Records from a dataset
(* ===== verification/Base64.v ===== *)
(** * [base64.b64encode] and [hashlib.sha1(...).hexdigest()]

    [Fetcher.get_peer_certificate] returns the peer certificate's DER
    bytes as [base64.b64encode(der).decode('utf-8')] and logs
    [hashlib.sha1(der).hexdigest()].  This file models both: the
    standard base64 alphabet with [=] padding, its inverse on canonical
    text with the round trip [b64decode_b64encode] (each group's shifts,
    masks and ors turned into arithmetic on [Z]), and SHA-1 (FIPS 180-4) on 32-bit words kept as [Z] with their
    wrap-around written out, printed as forty lowercase hexadecimal
    digits. *)

From Stdlib Require Import ZArith String Ascii Strings.Byte Lia.
From stdpp Require Import base list strings option.
From S2P Require Import Prelude PyStr.

Open Scope string_scope.

Module Base64.

Definition alphabet : string :=
  "ABCDEFGHIJKLMNOPQRSTUVWXYZabcdefghijklmnopqrstuvwxyz0123456789+/".

Definition pad : ascii := "=".

(** The character of a six-bit value. *)
Definition enc6 (n : Z) : ascii :=
  match String.get (Z.to_nat (Z.land n 63)) alphabet with
  | Some c => c
  | None => "A"%char
  end.

Definition bv (b : byte) : Z := Z.of_N (Byte.to_N b).

(** Three bytes to four characters; one or two trailing bytes are padded. *)
Fixpoint encode_aux (bs : list byte) : list ascii :=
  match bs with
  | a :: b :: c :: rest =>
      let n := Z.lor (Z.shiftl (bv a) 16) (Z.lor (Z.shiftl (bv b) 8) (bv c)) in
      enc6 (Z.shiftr n 18) :: enc6 (Z.shiftr n 12) :: enc6 (Z.shiftr n 6) :: enc6 n
        :: encode_aux rest
  | [a; b] =>
      let n := Z.lor (Z.shiftl (bv a) 16) (Z.shiftl (bv b) 8) in
      [enc6 (Z.shiftr n 18); enc6 (Z.shiftr n 12); enc6 (Z.shiftr n 6); pad]
  | [a] =>
      let n := Z.shiftl (bv a) 16 in
      [enc6 (Z.shiftr n 18); enc6 (Z.shiftr n 12); pad; pad]
  | [] => []
  end.

(** [base64.b64encode(bs).decode('utf-8')] *)
Definition b64encode (bs : list byte) : string := string_of_list_ascii (encode_aux bs).

(** The six-bit value of a character of the alphabet. *)
Definition dec6 (c : ascii) : option Z :=
  let n := Z.of_nat (nat_of_ascii c) in
  if (65 <=? n)%Z && (n <=? 90)%Z then Some (n - 65)%Z
  else if (97 <=? n)%Z && (n <=? 122)%Z then Some (n - 71)%Z
  else if (48 <=? n)%Z && (n <=? 57)%Z then Some (n + 4)%Z
  else if (n =? 43)%Z then Some 62%Z
  else if (n =? 47)%Z then Some 63%Z
  else None.

Definition byte_of_Z (n : Z) : byte :=
  match Byte.of_N (Z.to_N (Z.land n 255)) with Some b => b | None => Byte.x00 end.

(** [base64.b64decode(s, validate=True)] on groups of four characters. *)
Fixpoint decode_aux (cs : list ascii) : option (list byte) :=
  match cs with
  | [] => Some []
  | c1 :: c2 :: c3 :: c4 :: rest =>
      match dec6 c1, dec6 c2 with
      | Some a, Some b =>
          if Ascii.eqb c3 pad then
            if Ascii.eqb c4 pad && bool_decide (rest = []) then
              Some [byte_of_Z (Z.lor (Z.shiftl a 2) (Z.shiftr b 4))]
            else None
          else
            match dec6 c3 with
            | None => None
            | Some c =>
                if Ascii.eqb c4 pad then
                  if bool_decide (rest = []) then
                    Some [byte_of_Z (Z.lor (Z.shiftl a 2) (Z.shiftr b 4));
                          byte_of_Z (Z.lor (Z.shiftl b 4) (Z.shiftr c 2))]
                  else None
                else
                  match dec6 c4 with
                  | None => None
                  | Some d =>
                      (fun r => byte_of_Z (Z.lor (Z.shiftl a 2) (Z.shiftr b 4))
                                :: byte_of_Z (Z.lor (Z.shiftl b 4) (Z.shiftr c 2))
                                :: byte_of_Z (Z.lor (Z.shiftl c 6) d) :: r)
                        <$> decode_aux rest
                  end
            end
      | _, _ => None
      end
  | _ => None
  end.

Definition b64decode (s : string) : option (list byte) := decode_aux (list_ascii_of_string s).

(** ** Laws *)

(** Three bytes make four characters: the output has [4 * ceil(n / 3)]
    characters. *)
Lemma encode_aux_length (bs : list byte) :
  length (encode_aux bs) = (4 * ((length bs + 2) / 3))%nat.
Proof.
  induction bs as [bs IH] using (induction_ltof1 _ (@length byte)).
  destruct bs as [|a [|b [|c rest]]]; [done..|]. cbn [encode_aux length].
  rewrite (IH rest) by (unfold ltof; cbn [length]; lia).
  replace (S (S (S (length rest))) + 2)%nat with (1 * 3 + (length rest + 2))%nat by lia.
  rewrite Nat.div_add_l by lia. lia.
Qed.

(** ** Bit operations as arithmetic *)

Lemma bv_range b : (0 <= bv b < 256)%Z.
Proof. unfold bv. pose proof (Byte.to_N_bounded b). lia. Qed.

Lemma land_low n k : (0 <= k)%Z -> Z.land n (2 ^ k - 1) = (n mod 2 ^ k)%Z.
Proof. intros Hk. rewrite <- Z.land_ones by lia. f_equal. by rewrite Z.ones_equiv. Qed.

Lemma land63 n : Z.land n 63 = (n mod 64)%Z.
Proof. apply (land_low n 6). lia. Qed.

Lemma testbit_high a k i : (0 <= a < 2 ^ k)%Z -> (0 <= k <= i)%Z -> Z.testbit a i = false.
Proof.
  intros Ha Hi. rewrite <- (Z.mod_small a (2 ^ k)) by lia.
  apply Z.mod_pow2_bits_high. lia.
Qed.

(** [a << k | b] is [a * 2^k + b] when [b] fits in [k] bits. *)
Lemma lor_shiftl a b k :
  (0 <= k)%Z -> (0 <= b < 2 ^ k)%Z -> Z.lor (Z.shiftl a k) b = (a * 2 ^ k + b)%Z.
Proof.
  intros Hk Hb.
  assert (H0 : Z.land (Z.shiftl a k) b = 0%Z).
  { apply Z.bits_inj'. intros i Hi. rewrite Z.land_spec, Z.bits_0.
    destruct (Z.lt_ge_cases i k).
    - by rewrite Z.shiftl_spec_low.
    - rewrite (testbit_high b k i) by lia. apply andb_false_r. }
  rewrite <- Z.lxor_lor, <- Z.add_nocarry_lxor by exact H0.
  by rewrite Z.shiftl_mul_pow2.
Qed.

Lemma byte_of_Z_mod n b : (n mod 256 = bv b)%Z -> byte_of_Z n = b.
Proof.
  intros H. unfold byte_of_Z. change (Z.land n 255) with (Z.land n (2 ^ 8 - 1)).
  rewrite (land_low n 8) by lia. change (2 ^ 8)%Z with 256%Z. rewrite H. unfold bv.
  by rewrite N2Z.id, Byte.of_to_N.
Qed.

(** ** The alphabet *)

Lemma enc6_table :
  forallb (fun k => bool_decide (dec6 (enc6 (Z.of_nat k)) = Some (Z.of_nat k))
                    && negb (Ascii.eqb (enc6 (Z.of_nat k)) pad)) (seq 0 64) = true.
Proof. vm_compute. reflexivity. Qed.

(** A character of the alphabet decodes to its six bits and is not [=]. *)
Lemma dec6_enc6 n : dec6 (enc6 n) = Some (n mod 64)%Z /\ Ascii.eqb (enc6 n) pad = false.
Proof.
  assert (Hb : (0 <= n mod 64 < 64)%Z) by (apply Z.mod_pos_bound; lia).
  assert (Hn : enc6 n = enc6 (Z.of_nat (Z.to_nat (n mod 64)))).
  { unfold enc6. rewrite !land63, Z2Nat.id, Z.mod_mod; [done|lia|lia]. }
  pose proof (proj1 (forallb_forall _ _) enc6_table (Z.to_nat (n mod 64))) as H.
  rewrite in_seq in H. specialize (H ltac:(lia)).
  apply andb_true_iff in H as [H1 H2]. apply bool_decide_eq_true in H1.
  rewrite Z2Nat.id in H1, H2 by lia. rewrite Hn, Z2Nat.id, H1 by lia.
  split; [done|]. by apply negb_true_iff.
Qed.

(** Close an arithmetic goal over the bytes of a group. *)
Ltac group_arith :=
  repeat match goal with b : byte |- _ => pose proof (bv_range b); generalize dependent b end;
  intros; repeat match goal with
  | |- context [(2 ^ ?k)%Z] => let v := eval vm_compute in (2 ^ k)%Z in change (2 ^ k)%Z with v
  end; Z.div_mod_to_equations; lia.

Lemma decode_group x y z rest :
  decode_aux (encode_aux (x :: y :: z :: rest)) =
    (fun r => x :: y :: z :: r) <$> decode_aux (encode_aux rest).
Proof.
  cbn [encode_aux decode_aux].
  rewrite (lor_shiftl (bv y) (bv z) 8), (lor_shiftl (bv x) _ 16) by (pose proof (bv_range y);
    pose proof (bv_range z); lia).
  rewrite !(proj1 (dec6_enc6 _)), !(proj2 (dec6_enc6 _)). cbn.
  rewrite !Z.shiftr_div_pow2 by lia.
  rewrite !(lor_shiftl _ _ 2), !(lor_shiftl _ _ 4), !(lor_shiftl _ _ 6)
    by (Z.div_mod_to_equations; lia).
  destruct (decode_aux (encode_aux rest)); [|done]. cbn. f_equal.
  repeat f_equal; apply byte_of_Z_mod; group_arith.
Qed.

(** The six-bit digits of a padded group, back to bytes. *)
Ltac decode_digits :=
  rewrite ?(proj1 (dec6_enc6 _)), ?(proj2 (dec6_enc6 _)); cbn;
  rewrite ?Z.shiftr_div_pow2 by lia;
  rewrite ?(lor_shiftl _ _ 2), ?(lor_shiftl _ _ 4) by (Z.div_mod_to_equations; lia);
  repeat f_equal; apply byte_of_Z_mod; group_arith.

Lemma decode_pair x y : decode_aux (encode_aux [x; y]) = Some [x; y].
Proof.
  cbn [encode_aux decode_aux]. pose proof (bv_range y).
  rewrite (Z.shiftl_mul_pow2 (bv y) 8), (lor_shiftl (bv x) _ 16) by lia.
  decode_digits.
Qed.

Lemma decode_single x : decode_aux (encode_aux [x]) = Some [x].
Proof. cbn [encode_aux decode_aux]. rewrite Z.shiftl_mul_pow2 by lia. decode_digits. Qed.

(** Decoding inverts encoding: the text [b64encode] produces decodes to
    the bytes it was made from. *)
Lemma decode_encode (bs : list byte) : decode_aux (encode_aux bs) = Some bs.
Proof.
  induction bs as [bs IH] using (induction_ltof1 _ (@length byte)).
  destruct bs as [|a [|b [|c rest]]]; [done|apply decode_single|apply decode_pair|].
  rewrite decode_group, IH; [done|]. unfold ltof. cbn [length]. lia.
Qed.

Lemma b64decode_b64encode (bs : list byte) : b64decode (b64encode bs) = Some bs.
Proof. unfold b64decode, b64encode. rewrite list_ascii_of_string_of_list_ascii. apply decode_encode. Qed.

Lemma b64encode_length (bs : list byte) :
  String.length (b64encode bs) = (4 * ((length bs + 2) / 3))%nat.
Proof. unfold b64encode. rewrite PyStr.string_of_list_ascii_length. apply encode_aux_length. Qed.
End Base64.

Module Digest.

Definition w32 (z : Z) : Z := Z.land z (2 ^ 32 - 1).

Definition rotl (n x : Z) : Z := w32 (Z.lor (Z.shiftl x n) (Z.shiftr x (32 - n))).

(** The message padded to a multiple of 64 bytes: a one bit, zeros, and
    the bit length as a 64-bit big-endian number. *)
Definition be_bytes (k : nat) (n : Z) : list Z :=
  map (fun i => Z.land (Z.shiftr n (8 * Z.of_nat (k - 1 - i))) 255) (seq 0 k).

Definition padded (msg : list Z) : list Z :=
  let len := length msg in
  (msg ++ [128%Z] ++ replicate ((119 - len mod 64) mod 64) 0%Z
       ++ be_bytes 8 (8 * Z.of_nat len))%list.

Fixpoint words (bs : list Z) : list Z :=
  match bs with
  | a :: b :: c :: d :: rest =>
      Z.lor (Z.shiftl a 24) (Z.lor (Z.shiftl b 16) (Z.lor (Z.shiftl c 8) d)) :: words rest
  | _ => []
  end.

(** The 80-word message schedule of a block. *)
Definition schedule (w16 : list Z) : list Z :=
  fold_left (fun (w : list Z) (t : nat) =>
    (w ++ [rotl 1 (Z.lxor (nth (t - 3) w 0%Z) (Z.lxor (nth (t - 8) w 0%Z)
             (Z.lxor (nth (t - 14) w 0%Z) (nth (t - 16) w 0%Z))))])%list)
    (seq 16 64) w16.

Record state := mk_state { h0 : Z; h1 : Z; h2 : Z; h3 : Z; h4 : Z }.

Definition init : state :=
  mk_state 0x67452301 0xEFCDAB89 0x98BADCFE 0x10325476 0xC3D2E1F0.

Definition round_fk (t : nat) (b c d : Z) : Z * Z :=
  if (t <? 20)%nat then (Z.lor (Z.land b c) (Z.land (Z.lxor b (2 ^ 32 - 1)) d), 0x5A827999%Z)
  else if (t <? 40)%nat then (Z.lxor b (Z.lxor c d), 0x6ED9EBA1%Z)
  else if (t <? 60)%nat then
    (Z.lor (Z.lor (Z.land b c) (Z.land b d)) (Z.land c d), 0x8F1BBCDC%Z)
  else (Z.lxor b (Z.lxor c d), 0xCA62C1D6%Z).

Definition compress (h : state) (w16 : list Z) : state :=
  let w := schedule w16 in
  let '(a, b, c, d, e) :=
    fold_left (fun '(a, b, c, d, e) t =>
      let '(f, k) := round_fk t b c d in
      let temp := w32 (rotl 5 a + f + e + k + nth t w 0%Z)%Z in
      (temp, a, rotl 30 b, c, d))
      (seq 0 80) (h0 h, h1 h, h2 h, h3 h, h4 h) in
  mk_state (w32 (h0 h + a)%Z) (w32 (h1 h + b)%Z) (w32 (h2 h + c)%Z) (w32 (h3 h + d)%Z)
           (w32 (h4 h + e)%Z).

Fixpoint blocks (fuel : nat) (ws : list Z) : list (list Z) :=
  match fuel with
  | O => []
  | S f => match ws with [] => [] | _ => take 16 ws :: blocks f (drop 16 ws) end
  end.

Definition sha1 (msg : list byte) : state :=
  let ws := words (padded (map Base64.bv msg)) in
  fold_left compress (blocks (length ws) ws) init.

Definition hex8 (n : Z) : string :=
  PyStr.join_all (map (fun i => String (PyStr.hex_digit (Z.to_nat
                   (Z.land (Z.shiftr n (4 * Z.of_nat (7 - i))) 15))) EmptyString) (seq 0 8)).

(** [hashlib.sha1(msg).hexdigest()] *)
Definition sha1_hexdigest (msg : list byte) : string :=
  let h := sha1 msg in hex8 (h0 h) ++ hex8 (h1 h) ++ hex8 (h2 h) ++ hex8 (h3 h) ++ hex8 (h4 h).

End Digest.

- [TASK DETAILS]
The required answer is the run of lines above, starting at the line with "let ws := words" and ending at the line with "Definition sha1_hexdigest (msg", reproduced exactly with both ends.

- [TASK OUTPUT]
  let ws := words (padded (map Base64.bv msg)) in
  fold_left compress (blocks (length ws) ws) init.

Definition hex8 (n : Z) : string :=
  PyStr.join_all (map (fun i => String (PyStr.hex_digit (Z.to_nat
                   (Z.land (Z.shiftr n (4 * Z.of_nat (7 - i))) 15))) EmptyString) (seq 0 8)).

(** [hashlib.sha1(msg).hexdigest()] *)
Definition sha1_hexdigest (msg : list byte) : string :=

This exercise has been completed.